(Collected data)
· · · ·

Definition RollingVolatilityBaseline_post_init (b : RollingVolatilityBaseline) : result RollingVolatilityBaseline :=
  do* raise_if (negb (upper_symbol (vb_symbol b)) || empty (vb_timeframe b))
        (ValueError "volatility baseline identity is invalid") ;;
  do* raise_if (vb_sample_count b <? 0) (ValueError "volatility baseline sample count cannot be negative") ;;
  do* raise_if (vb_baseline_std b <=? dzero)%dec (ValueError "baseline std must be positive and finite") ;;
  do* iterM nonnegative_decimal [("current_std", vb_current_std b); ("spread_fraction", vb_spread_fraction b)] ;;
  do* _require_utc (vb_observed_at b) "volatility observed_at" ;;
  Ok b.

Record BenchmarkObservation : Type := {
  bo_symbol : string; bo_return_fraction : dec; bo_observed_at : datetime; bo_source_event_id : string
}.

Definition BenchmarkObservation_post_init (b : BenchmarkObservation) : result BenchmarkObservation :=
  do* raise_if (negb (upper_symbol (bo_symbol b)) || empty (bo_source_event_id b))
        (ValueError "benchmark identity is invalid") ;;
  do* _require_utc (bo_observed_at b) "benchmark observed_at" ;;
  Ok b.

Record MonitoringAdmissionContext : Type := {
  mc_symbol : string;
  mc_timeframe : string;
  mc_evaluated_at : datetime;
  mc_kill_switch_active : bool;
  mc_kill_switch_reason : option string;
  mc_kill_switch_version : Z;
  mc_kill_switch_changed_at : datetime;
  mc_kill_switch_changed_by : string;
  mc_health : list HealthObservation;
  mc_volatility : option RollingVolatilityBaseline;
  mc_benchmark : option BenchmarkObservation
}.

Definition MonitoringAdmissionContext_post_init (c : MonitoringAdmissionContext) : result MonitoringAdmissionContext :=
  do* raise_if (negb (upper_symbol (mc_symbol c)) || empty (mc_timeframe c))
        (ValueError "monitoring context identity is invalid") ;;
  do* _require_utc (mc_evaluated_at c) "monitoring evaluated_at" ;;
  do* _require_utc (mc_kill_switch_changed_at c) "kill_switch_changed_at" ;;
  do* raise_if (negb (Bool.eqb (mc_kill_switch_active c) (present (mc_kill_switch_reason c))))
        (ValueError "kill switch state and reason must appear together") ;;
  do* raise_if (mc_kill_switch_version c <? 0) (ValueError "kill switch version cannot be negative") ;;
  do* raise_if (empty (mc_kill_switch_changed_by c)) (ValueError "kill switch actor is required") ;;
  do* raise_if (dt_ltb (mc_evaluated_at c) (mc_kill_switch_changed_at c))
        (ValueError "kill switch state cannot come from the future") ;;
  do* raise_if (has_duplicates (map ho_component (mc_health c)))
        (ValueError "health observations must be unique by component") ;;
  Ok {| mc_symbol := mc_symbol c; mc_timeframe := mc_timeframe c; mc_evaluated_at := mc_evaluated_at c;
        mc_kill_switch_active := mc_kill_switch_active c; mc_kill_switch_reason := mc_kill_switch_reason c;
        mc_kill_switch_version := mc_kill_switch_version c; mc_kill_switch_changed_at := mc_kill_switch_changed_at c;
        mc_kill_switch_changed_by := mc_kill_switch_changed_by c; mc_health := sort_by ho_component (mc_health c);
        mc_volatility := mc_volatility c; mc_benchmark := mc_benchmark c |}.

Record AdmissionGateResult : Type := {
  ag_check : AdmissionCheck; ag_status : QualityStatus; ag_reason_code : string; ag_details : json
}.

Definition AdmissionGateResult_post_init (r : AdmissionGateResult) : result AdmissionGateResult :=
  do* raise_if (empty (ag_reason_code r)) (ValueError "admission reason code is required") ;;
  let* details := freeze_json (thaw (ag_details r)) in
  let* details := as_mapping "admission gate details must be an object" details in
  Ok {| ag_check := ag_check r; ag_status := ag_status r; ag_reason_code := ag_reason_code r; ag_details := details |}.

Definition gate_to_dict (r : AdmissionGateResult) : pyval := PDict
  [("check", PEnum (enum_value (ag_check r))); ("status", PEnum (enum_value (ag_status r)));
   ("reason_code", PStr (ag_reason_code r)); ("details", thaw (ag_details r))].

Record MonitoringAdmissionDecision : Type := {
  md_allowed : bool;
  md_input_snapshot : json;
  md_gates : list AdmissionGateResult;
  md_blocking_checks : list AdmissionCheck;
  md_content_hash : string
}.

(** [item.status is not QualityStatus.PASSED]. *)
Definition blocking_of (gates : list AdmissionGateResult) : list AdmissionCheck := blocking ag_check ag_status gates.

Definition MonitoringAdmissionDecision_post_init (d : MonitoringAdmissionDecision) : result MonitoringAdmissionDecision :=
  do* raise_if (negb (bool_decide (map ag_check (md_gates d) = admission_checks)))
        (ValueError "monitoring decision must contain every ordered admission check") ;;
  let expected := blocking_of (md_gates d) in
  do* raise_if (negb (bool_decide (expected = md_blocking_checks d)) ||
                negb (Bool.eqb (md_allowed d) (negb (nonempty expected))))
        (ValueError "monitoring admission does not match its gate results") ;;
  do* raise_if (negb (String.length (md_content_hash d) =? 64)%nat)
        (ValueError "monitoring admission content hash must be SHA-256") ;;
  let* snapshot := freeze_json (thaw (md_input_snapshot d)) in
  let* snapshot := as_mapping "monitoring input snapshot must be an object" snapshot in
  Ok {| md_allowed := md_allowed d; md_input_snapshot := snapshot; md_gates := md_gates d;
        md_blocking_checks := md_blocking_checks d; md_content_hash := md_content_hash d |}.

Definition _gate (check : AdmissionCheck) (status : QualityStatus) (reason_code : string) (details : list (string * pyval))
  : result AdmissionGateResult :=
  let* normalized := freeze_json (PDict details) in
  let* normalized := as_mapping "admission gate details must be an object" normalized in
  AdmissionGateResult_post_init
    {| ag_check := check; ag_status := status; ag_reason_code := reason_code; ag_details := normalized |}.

· · · ·

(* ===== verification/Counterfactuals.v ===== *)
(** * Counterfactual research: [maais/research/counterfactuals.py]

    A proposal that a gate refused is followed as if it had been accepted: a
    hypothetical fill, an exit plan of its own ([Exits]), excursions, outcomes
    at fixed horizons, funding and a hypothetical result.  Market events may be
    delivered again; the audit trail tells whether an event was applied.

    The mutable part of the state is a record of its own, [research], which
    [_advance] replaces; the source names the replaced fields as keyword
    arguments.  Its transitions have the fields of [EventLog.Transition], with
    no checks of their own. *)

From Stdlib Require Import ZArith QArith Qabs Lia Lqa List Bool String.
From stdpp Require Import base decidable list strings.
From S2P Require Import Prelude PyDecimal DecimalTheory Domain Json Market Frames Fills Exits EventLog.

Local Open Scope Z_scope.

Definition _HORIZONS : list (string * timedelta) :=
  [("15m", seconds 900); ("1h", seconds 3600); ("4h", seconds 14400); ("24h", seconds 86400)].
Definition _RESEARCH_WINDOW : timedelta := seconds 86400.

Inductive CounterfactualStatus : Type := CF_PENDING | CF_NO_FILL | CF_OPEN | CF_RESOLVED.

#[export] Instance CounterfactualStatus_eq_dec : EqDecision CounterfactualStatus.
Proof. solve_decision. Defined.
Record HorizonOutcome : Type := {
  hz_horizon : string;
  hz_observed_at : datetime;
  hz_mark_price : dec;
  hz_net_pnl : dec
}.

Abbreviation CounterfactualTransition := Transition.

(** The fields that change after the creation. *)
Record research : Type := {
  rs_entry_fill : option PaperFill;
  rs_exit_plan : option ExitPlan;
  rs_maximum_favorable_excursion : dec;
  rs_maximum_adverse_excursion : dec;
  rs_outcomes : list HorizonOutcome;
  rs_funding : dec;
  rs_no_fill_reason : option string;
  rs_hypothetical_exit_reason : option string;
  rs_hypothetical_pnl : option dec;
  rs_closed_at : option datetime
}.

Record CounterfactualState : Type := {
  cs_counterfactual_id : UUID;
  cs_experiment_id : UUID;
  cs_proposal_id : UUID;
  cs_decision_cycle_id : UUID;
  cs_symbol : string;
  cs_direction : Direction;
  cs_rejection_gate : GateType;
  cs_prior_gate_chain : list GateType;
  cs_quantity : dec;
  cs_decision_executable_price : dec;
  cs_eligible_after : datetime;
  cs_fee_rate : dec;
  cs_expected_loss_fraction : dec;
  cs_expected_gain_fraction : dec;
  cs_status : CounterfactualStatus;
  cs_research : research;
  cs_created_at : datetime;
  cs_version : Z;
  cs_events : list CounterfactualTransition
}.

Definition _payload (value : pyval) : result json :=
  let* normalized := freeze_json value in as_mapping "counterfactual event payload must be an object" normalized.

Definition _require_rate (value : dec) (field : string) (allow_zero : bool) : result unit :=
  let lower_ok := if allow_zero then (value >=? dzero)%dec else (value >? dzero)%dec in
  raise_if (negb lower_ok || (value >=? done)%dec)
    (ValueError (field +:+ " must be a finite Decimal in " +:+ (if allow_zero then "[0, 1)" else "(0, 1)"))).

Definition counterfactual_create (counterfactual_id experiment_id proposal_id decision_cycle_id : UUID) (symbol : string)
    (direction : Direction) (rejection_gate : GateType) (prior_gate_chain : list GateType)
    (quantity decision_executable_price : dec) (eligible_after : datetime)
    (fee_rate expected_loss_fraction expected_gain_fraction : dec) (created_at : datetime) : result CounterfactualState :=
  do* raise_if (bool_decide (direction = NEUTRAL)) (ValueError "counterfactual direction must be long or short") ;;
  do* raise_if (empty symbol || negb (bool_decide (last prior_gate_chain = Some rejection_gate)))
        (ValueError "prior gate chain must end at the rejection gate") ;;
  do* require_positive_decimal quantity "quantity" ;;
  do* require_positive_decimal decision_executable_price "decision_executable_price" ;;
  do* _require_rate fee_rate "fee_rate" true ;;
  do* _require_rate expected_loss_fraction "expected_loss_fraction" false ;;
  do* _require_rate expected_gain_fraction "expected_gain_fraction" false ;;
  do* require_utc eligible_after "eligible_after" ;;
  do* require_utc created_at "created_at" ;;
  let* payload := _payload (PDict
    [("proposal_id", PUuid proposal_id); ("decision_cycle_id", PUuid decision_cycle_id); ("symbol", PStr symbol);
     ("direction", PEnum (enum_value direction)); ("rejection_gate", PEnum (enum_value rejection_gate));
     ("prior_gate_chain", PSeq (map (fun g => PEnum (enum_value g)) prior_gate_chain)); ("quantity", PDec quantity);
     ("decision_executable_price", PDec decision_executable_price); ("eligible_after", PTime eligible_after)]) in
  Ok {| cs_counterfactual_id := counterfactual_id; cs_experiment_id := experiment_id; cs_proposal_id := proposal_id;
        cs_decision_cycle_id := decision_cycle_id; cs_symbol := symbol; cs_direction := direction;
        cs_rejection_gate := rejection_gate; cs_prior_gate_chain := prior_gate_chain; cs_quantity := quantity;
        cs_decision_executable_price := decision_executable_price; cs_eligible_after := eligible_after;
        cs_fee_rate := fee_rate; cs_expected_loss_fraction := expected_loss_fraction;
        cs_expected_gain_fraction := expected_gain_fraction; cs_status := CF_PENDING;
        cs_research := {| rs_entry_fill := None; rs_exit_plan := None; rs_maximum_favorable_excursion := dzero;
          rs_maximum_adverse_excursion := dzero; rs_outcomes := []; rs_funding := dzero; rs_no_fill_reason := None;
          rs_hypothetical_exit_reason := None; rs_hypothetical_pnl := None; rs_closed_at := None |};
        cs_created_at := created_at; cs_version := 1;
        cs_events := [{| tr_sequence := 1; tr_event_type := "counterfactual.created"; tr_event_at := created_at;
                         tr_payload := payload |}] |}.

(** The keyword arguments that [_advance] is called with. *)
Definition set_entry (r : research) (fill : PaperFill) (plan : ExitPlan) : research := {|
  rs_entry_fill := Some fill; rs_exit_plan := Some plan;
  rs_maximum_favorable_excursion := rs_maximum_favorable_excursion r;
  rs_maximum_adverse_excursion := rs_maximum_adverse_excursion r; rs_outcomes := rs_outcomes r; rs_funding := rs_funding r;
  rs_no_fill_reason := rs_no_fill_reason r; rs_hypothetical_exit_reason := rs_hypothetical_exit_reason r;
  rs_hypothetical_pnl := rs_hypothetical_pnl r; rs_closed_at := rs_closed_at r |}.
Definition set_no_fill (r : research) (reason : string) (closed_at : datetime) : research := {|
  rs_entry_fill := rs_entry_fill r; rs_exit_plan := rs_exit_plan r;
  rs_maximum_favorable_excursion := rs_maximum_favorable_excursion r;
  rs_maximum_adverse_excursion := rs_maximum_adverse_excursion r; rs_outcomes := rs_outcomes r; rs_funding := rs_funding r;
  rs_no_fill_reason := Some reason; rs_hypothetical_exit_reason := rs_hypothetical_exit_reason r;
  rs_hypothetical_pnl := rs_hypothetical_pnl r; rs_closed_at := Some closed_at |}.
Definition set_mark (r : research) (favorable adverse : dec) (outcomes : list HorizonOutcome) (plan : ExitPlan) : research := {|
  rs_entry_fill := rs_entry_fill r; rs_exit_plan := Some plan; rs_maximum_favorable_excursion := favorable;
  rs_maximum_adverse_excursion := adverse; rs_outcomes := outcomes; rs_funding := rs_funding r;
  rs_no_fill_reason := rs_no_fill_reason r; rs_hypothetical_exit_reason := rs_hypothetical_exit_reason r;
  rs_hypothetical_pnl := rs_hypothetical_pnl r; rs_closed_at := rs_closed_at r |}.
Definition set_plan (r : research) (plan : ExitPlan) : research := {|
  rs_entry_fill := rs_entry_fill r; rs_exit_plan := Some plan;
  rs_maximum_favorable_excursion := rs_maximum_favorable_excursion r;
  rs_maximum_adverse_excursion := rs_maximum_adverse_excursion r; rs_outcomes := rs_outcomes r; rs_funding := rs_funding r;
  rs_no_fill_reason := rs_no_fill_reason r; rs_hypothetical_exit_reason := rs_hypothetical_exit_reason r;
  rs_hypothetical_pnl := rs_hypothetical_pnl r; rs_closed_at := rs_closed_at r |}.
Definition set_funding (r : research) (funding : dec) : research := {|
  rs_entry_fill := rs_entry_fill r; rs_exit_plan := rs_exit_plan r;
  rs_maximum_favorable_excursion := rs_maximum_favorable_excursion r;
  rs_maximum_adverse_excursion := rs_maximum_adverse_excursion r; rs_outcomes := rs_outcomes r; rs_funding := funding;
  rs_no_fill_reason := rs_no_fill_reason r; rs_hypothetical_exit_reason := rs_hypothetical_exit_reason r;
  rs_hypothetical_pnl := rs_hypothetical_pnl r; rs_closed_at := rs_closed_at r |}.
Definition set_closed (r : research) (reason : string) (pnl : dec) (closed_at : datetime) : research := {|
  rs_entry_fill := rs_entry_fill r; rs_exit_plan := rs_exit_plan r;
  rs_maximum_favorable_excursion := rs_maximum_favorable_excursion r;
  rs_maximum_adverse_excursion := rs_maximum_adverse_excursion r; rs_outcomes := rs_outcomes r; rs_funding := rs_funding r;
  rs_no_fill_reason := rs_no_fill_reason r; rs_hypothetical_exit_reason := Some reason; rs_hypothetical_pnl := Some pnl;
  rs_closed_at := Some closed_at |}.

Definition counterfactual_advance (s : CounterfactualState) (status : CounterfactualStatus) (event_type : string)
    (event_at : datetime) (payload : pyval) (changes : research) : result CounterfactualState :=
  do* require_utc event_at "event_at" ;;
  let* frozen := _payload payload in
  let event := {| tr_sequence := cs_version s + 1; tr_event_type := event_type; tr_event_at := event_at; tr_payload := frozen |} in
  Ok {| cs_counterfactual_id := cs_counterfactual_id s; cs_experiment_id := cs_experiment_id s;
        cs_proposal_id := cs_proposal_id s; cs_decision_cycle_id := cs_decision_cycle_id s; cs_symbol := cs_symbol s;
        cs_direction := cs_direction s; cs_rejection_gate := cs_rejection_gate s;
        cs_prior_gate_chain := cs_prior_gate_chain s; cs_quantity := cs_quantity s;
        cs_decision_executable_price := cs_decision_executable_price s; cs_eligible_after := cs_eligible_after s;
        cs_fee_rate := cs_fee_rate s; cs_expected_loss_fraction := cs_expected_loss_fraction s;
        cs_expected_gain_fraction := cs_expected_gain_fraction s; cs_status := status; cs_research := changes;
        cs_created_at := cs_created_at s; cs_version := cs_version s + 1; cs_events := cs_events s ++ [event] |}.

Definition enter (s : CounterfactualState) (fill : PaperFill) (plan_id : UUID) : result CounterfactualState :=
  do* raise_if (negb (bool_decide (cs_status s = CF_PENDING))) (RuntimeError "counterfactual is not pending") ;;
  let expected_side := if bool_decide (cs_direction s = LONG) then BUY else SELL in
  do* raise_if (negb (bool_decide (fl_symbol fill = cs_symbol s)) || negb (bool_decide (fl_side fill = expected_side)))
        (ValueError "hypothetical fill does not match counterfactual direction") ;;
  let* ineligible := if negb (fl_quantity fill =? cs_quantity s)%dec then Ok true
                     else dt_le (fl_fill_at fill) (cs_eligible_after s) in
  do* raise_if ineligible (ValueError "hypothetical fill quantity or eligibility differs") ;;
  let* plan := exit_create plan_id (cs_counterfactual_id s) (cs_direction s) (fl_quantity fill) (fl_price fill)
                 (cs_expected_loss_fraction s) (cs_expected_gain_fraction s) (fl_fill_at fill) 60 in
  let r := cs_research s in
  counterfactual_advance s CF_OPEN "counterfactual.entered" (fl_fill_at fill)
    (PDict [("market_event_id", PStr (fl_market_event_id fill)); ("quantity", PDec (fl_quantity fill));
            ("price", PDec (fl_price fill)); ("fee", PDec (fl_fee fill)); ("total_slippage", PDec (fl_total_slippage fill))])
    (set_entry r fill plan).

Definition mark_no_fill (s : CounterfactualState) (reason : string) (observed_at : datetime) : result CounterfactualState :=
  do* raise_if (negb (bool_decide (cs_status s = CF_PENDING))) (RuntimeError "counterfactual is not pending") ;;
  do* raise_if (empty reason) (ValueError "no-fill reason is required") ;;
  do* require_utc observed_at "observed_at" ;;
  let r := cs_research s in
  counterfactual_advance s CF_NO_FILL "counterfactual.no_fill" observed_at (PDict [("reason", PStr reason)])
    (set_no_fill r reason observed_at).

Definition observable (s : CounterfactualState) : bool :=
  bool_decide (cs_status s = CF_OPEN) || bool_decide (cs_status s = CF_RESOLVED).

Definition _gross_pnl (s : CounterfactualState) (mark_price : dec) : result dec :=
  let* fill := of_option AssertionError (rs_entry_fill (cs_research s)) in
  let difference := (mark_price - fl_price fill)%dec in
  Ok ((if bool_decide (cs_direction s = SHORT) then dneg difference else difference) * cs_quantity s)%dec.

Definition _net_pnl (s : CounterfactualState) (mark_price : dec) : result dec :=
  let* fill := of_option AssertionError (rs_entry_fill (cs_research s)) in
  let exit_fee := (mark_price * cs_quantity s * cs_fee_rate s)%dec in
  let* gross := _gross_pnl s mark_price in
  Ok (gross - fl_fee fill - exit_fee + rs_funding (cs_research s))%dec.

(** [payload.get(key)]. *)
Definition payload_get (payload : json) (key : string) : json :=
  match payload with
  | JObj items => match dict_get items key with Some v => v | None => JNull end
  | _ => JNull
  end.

· · · ·

One number is the whole answer: how many lines in the records contain "QualityStatus".

Result of the task | 3